Songs von Nirvana und New Order

Als das Heroin zu wirken beginnt, erklingt „Leave Me Alone“ von New Order, einer der vielen Songs im Film, die Dekaden nach der Zeit entstanden, in denen „Queer“ spielt. Meist passt das gut, etwa während der in Zeitlupe gefilmten Einstellung, in der Lee eines Nachts Eugene zum ersten Mal sieht. Es läuft Nirvanas „Come As You Are“, die Blicke der Männer treffen sich auf einer Straße, in der gerade ein Hahnenkampf stattfindet. Lee hat nur Augen für den schönen Jüngling im Laternenlicht „And I swear it/ I don’t have a gun“, singt Kurt Cobain. Die Zeile spiegelt, wie entwaffnet sich Lee fühlt – obwohl er stets eine Pistole am Gürtel trägt.
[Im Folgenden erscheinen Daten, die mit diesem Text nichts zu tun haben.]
(** What the step of [GetInfo] at a listed path gives, when it is
    defined: the output of the call that the root is handed to, and
    perhaps a message after it. *)
Lemma GetInfo_step_call (PATH_MAX : nat) (os : OS) (a : Arguments) (i : nat)
    (currpath : string) (root : PathQuery) (o : list Output) :
  PathListGetPathAtIndex (Some (paths a)) i = Ok currpath ->
  PathQueryCreate PATH_MAX (Some currpath) = Ok root ->
  GetInfo_step PATH_MAX os a i = Some o ->
  exists out err,
    (if PathQueryIsFile (BFFileSystemPathIsFile os) (Some root) then
       PathQueryPrintPath PATH_MAX os (Some root) (Some a)
     else PathQueryPrintDir PATH_MAX os (Some root) (Some a))
    = Some (out, err)
    /\ (if negb (err =? 0) then
          Some (out ++ [Printf "error: code - %d, path couldn't be worked on %s\n"
                          [ArgD err; ArgS currpath]])
        else Some out) = Some o.
Proof.
  intros Hat Hroot. unfold GetInfo_step. rewrite Hat.
  destruct (PATH_MAX <=? String.length currpath)%nat; [discriminate|].
  rewrite Hroot.
  destruct (if PathQueryIsFile (BFFileSystemPathIsFile os) (Some root)
            then PathQueryPrintPath PATH_MAX os (Some root) (Some a)
            else PathQueryPrintDir PATH_MAX os (Some root) (Some a))
    as [[out err]|]; [|discriminate].
  intros H. exists out, err. split; [reflexivity | exact H].
Qed.

(** What the step of [PathQueryPrintDir] at an entry that is listed
    gives, when it is defined. *)
Lemma PathQueryPrintDir_entry_call (PATH_MAX : nat) (os : OS)
    (d node : PathQuery) (a : Arguments) (entry : dirent) (o : list Output) :
  listed a entry = true ->
  PathQueryCreateChild PATH_MAX (Some d) (Some (d_name entry)) = Ok node ->
  PathQueryPrintDir_entry PATH_MAX os d a entry = Some o ->
  exists out err,
    PathQueryPrintPath PATH_MAX os (Some node) (Some a) = Some (out, err)
    /\ (if negb (err =? 0) then
          Some (out ++ [Printf "error: path couldn't be worked on %s\n"
                          [ArgUndef]])
        else Some out) = Some o.
Proof.
  intros Hl Hc. unfold listed in Hl. unfold PathQueryPrintDir_entry.
  rewrite !strcmp_eqb.
  apply andb_prop in Hl as [Hl Hrec]. rewrite Hl.
  apply negb_true_iff in Hrec. rewrite Hrec, Hc.
  destruct (PathQueryPrintPath PATH_MAX os (Some node) (Some a))
    as [[out err]|]; [|discriminate].
  intros H. exists out, err. split; [reflexivity | exact H].
Qed.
Auch die Post-Punk-Kühle von „Leave Me Alone“ ist für die Atmosphäre in der Heroin-Sequenz von entscheidender Bedeutung, wobei die Zeile „I see a vision that would bring me luck“ überdies als Verweis auf Lees Obsession mit einer geheimnisvollen Pflanze gelesen werden kann. Sie heißt Ayahuasca oder auch Yage und soll telepathische Kräfte verleihen. Lee verspricht sich davon, was ihm sein Geld nicht geben kann und was er im Suff gegenüber Eugene einmal mit den Worten „Ich will mit dir reden, ohne zu sprechen“ formuliert.

Dieser ultimativen Verschmelzungsfanatasie jagt er begleitet von ihm im letzten der drei „Queer“-Kapitel in Ecuador nach. (Die tolle Titelsequenz aus Stillleben mit biografischen Requisiten nimmt diesen Trip bereits vorweg.) Was optisch einen harten Kontrast zum Mexiko-Stadt-Kapitel bildet, das im Cinecittà-Studio in Rom gedreht wurde und eine aufgeräumt-theaterhafte Anmutung hat. In den ecuadorianischen Wäldern dominieren Pflanzen, Dreck, Tiere, die Tonspur wird von Trent Reznors und Atticus Ross’ eindringlichem Score übernommen.

Lee kommt seiner Vision bei Guadagnino letztlich näher als bei Burroughs. Der Regisseur geht zärtlicher mit ihm um als der Autor, was darauf zurückzuführen ist, dass dieser „Queer“ kurz nach dem Tod seiner Frau Joan Vollmer schrieb. Er selbst hatte sie bei einem Wilhelm-Tell-Spiel unabsichtlich erschossen.

Der Roman sei durch dieses Ereignis „motiviert und geformt“ worden, schrieb Burroughs 1985 im Vorwort der Erstausgabe, in dem er auch gesteht, ohne den Tod von Vollmer nie Schriftsteller geworden zu sein.

Trotzdem erwähnt er diesen im Buch mit keinem Wort, die Coda des Films hingegen spielt darauf an. Mit diesem eleganten Dreh wäre wahrscheinlich auch Burroughs einverstanden gewesen. Luca Guadagnino und Justin Kuritzkes bringen den „Queer“-Geist mitreißend in die Gegenwart.